**Available data**:
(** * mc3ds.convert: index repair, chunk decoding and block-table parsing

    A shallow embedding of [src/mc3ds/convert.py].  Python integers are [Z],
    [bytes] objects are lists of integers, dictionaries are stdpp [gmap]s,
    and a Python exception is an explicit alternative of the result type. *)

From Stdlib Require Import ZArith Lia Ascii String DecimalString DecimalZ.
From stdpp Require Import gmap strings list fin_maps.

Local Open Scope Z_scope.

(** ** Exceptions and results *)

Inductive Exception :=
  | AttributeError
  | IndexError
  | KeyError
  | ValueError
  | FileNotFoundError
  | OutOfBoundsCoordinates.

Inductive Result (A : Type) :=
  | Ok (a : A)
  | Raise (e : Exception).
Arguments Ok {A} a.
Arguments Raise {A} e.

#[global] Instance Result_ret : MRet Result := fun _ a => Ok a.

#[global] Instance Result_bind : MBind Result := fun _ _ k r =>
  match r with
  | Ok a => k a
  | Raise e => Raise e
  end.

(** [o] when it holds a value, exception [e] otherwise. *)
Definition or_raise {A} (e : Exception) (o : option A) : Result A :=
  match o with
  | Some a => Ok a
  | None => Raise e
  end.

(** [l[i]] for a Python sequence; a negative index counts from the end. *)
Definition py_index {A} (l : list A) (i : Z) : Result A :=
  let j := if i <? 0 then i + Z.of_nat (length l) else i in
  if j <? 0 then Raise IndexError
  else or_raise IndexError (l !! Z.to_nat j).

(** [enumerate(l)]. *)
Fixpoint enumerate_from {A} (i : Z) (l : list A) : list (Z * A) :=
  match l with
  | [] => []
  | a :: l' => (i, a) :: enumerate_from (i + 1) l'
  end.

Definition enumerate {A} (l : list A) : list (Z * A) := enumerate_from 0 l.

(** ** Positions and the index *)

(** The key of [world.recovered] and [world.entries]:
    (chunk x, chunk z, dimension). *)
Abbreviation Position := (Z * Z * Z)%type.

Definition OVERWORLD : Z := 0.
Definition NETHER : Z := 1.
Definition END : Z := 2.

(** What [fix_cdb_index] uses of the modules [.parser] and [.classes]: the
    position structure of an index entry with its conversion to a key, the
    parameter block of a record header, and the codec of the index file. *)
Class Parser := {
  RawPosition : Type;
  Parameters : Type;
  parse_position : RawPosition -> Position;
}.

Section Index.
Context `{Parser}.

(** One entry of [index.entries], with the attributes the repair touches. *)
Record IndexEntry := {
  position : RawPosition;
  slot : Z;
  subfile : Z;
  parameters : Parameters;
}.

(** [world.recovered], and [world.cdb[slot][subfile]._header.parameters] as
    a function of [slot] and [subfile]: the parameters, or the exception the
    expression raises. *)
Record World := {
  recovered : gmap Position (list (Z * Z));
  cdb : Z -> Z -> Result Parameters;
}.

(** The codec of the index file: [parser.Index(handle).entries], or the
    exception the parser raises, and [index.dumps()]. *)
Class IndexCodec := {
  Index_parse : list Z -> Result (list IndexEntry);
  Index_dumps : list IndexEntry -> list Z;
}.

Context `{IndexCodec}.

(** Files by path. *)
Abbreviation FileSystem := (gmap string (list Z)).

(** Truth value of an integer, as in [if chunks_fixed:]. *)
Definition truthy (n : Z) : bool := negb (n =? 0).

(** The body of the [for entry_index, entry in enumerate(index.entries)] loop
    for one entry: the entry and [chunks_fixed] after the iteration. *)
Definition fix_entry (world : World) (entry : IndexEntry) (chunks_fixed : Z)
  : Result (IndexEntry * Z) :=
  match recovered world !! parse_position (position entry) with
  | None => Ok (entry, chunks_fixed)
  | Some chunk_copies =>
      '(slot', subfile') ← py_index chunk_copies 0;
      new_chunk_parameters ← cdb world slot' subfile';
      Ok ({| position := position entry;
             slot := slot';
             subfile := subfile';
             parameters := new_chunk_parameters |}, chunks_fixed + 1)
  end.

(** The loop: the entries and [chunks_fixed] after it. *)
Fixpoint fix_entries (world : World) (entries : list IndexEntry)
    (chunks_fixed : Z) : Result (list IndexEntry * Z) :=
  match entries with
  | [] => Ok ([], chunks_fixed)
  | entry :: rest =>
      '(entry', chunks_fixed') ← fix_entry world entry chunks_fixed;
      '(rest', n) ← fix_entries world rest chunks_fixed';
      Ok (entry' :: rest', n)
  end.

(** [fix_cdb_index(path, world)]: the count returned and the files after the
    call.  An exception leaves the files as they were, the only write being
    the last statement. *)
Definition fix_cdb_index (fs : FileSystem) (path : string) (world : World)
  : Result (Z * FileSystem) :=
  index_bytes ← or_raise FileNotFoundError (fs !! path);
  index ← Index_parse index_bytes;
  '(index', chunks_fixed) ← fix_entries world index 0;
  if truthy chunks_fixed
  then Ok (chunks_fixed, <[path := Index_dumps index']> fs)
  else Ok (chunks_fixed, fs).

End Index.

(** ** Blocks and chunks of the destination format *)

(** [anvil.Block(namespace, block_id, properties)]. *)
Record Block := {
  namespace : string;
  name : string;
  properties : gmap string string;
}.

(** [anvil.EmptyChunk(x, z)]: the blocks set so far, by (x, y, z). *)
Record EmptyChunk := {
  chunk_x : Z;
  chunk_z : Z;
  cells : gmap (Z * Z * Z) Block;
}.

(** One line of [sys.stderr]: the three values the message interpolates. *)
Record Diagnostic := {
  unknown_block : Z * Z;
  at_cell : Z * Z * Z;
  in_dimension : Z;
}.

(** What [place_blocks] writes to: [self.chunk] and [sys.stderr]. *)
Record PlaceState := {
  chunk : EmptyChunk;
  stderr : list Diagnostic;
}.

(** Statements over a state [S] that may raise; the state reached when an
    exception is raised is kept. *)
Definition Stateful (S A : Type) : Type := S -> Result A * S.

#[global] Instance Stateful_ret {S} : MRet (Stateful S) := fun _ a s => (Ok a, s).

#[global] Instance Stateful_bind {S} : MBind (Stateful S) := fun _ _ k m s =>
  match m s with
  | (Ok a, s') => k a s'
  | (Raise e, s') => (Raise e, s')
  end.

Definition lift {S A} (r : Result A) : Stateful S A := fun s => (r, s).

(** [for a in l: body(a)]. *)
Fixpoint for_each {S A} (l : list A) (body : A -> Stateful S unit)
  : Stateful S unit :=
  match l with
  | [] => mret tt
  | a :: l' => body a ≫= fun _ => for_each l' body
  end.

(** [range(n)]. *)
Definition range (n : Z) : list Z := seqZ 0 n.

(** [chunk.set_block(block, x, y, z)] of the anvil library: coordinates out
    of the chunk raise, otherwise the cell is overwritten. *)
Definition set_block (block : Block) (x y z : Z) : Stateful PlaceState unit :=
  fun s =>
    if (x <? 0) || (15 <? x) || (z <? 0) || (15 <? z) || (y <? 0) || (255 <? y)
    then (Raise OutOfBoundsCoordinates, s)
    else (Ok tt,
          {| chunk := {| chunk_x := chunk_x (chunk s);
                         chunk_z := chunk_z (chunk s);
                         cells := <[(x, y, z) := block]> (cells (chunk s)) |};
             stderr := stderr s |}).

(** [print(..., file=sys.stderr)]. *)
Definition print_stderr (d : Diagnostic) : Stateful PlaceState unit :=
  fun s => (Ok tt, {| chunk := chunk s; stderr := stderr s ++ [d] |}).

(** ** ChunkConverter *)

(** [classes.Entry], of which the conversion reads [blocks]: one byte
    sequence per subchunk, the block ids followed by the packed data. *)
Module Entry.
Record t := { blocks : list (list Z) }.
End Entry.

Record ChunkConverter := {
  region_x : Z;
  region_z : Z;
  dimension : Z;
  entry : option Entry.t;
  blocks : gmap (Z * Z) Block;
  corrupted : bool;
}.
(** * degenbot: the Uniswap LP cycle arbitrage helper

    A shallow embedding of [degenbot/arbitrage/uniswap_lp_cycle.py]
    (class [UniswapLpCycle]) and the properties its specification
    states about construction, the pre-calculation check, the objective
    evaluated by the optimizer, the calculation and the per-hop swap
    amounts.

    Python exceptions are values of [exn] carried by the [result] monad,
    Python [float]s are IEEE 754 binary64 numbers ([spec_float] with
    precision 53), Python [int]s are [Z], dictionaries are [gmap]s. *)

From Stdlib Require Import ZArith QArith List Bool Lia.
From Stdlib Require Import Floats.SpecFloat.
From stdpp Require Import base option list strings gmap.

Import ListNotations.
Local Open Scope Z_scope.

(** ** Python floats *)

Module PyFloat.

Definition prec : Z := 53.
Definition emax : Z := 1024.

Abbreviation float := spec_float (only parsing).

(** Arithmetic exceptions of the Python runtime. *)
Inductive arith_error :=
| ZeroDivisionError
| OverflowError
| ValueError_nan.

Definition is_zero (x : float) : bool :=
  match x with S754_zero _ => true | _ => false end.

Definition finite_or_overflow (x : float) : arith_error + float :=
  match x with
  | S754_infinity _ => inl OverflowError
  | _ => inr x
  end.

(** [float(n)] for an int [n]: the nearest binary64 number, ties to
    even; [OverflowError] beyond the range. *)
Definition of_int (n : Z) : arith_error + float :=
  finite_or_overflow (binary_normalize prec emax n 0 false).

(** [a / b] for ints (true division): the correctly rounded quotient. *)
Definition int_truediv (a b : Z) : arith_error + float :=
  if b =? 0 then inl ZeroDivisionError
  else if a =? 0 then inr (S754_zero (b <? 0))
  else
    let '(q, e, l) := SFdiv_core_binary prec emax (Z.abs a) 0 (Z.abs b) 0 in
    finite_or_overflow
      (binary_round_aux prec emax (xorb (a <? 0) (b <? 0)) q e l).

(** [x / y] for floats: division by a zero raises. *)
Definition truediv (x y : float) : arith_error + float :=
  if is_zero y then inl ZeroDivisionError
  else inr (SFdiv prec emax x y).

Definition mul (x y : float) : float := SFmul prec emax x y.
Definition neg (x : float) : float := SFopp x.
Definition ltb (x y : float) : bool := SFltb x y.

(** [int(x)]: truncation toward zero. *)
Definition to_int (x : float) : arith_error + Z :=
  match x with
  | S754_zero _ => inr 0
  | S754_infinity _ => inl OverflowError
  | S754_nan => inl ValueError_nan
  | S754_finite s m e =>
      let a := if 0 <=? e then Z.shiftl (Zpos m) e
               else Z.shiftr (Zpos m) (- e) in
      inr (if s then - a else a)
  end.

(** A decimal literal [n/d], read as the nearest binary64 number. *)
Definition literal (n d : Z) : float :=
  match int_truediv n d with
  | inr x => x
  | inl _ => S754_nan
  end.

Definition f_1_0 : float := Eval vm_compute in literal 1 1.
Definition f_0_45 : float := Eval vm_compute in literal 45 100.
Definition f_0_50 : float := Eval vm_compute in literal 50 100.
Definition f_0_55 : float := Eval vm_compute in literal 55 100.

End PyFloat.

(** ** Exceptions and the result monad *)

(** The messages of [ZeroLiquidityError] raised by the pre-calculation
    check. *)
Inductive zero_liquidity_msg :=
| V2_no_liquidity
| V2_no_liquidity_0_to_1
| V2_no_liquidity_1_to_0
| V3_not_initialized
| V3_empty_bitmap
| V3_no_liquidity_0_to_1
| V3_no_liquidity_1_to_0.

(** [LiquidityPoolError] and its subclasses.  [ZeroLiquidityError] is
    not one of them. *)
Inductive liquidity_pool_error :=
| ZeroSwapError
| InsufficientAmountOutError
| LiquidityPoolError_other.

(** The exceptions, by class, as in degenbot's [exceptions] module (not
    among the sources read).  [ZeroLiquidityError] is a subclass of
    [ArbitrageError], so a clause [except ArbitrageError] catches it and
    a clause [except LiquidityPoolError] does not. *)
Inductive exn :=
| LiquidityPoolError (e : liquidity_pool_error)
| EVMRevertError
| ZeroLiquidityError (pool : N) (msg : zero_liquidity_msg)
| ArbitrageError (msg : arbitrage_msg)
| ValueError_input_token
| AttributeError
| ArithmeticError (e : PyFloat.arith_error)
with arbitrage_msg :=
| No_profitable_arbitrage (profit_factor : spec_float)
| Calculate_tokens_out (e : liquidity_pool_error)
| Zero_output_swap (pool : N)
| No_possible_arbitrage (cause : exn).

**Exercise**: If a line of the data above contains "Zpos", copy it out.

**Written solution**:
      let a := if 0 <=? e then Z.shiftl (Zpos m) e
               else Z.shiftr (Zpos m) (- e) in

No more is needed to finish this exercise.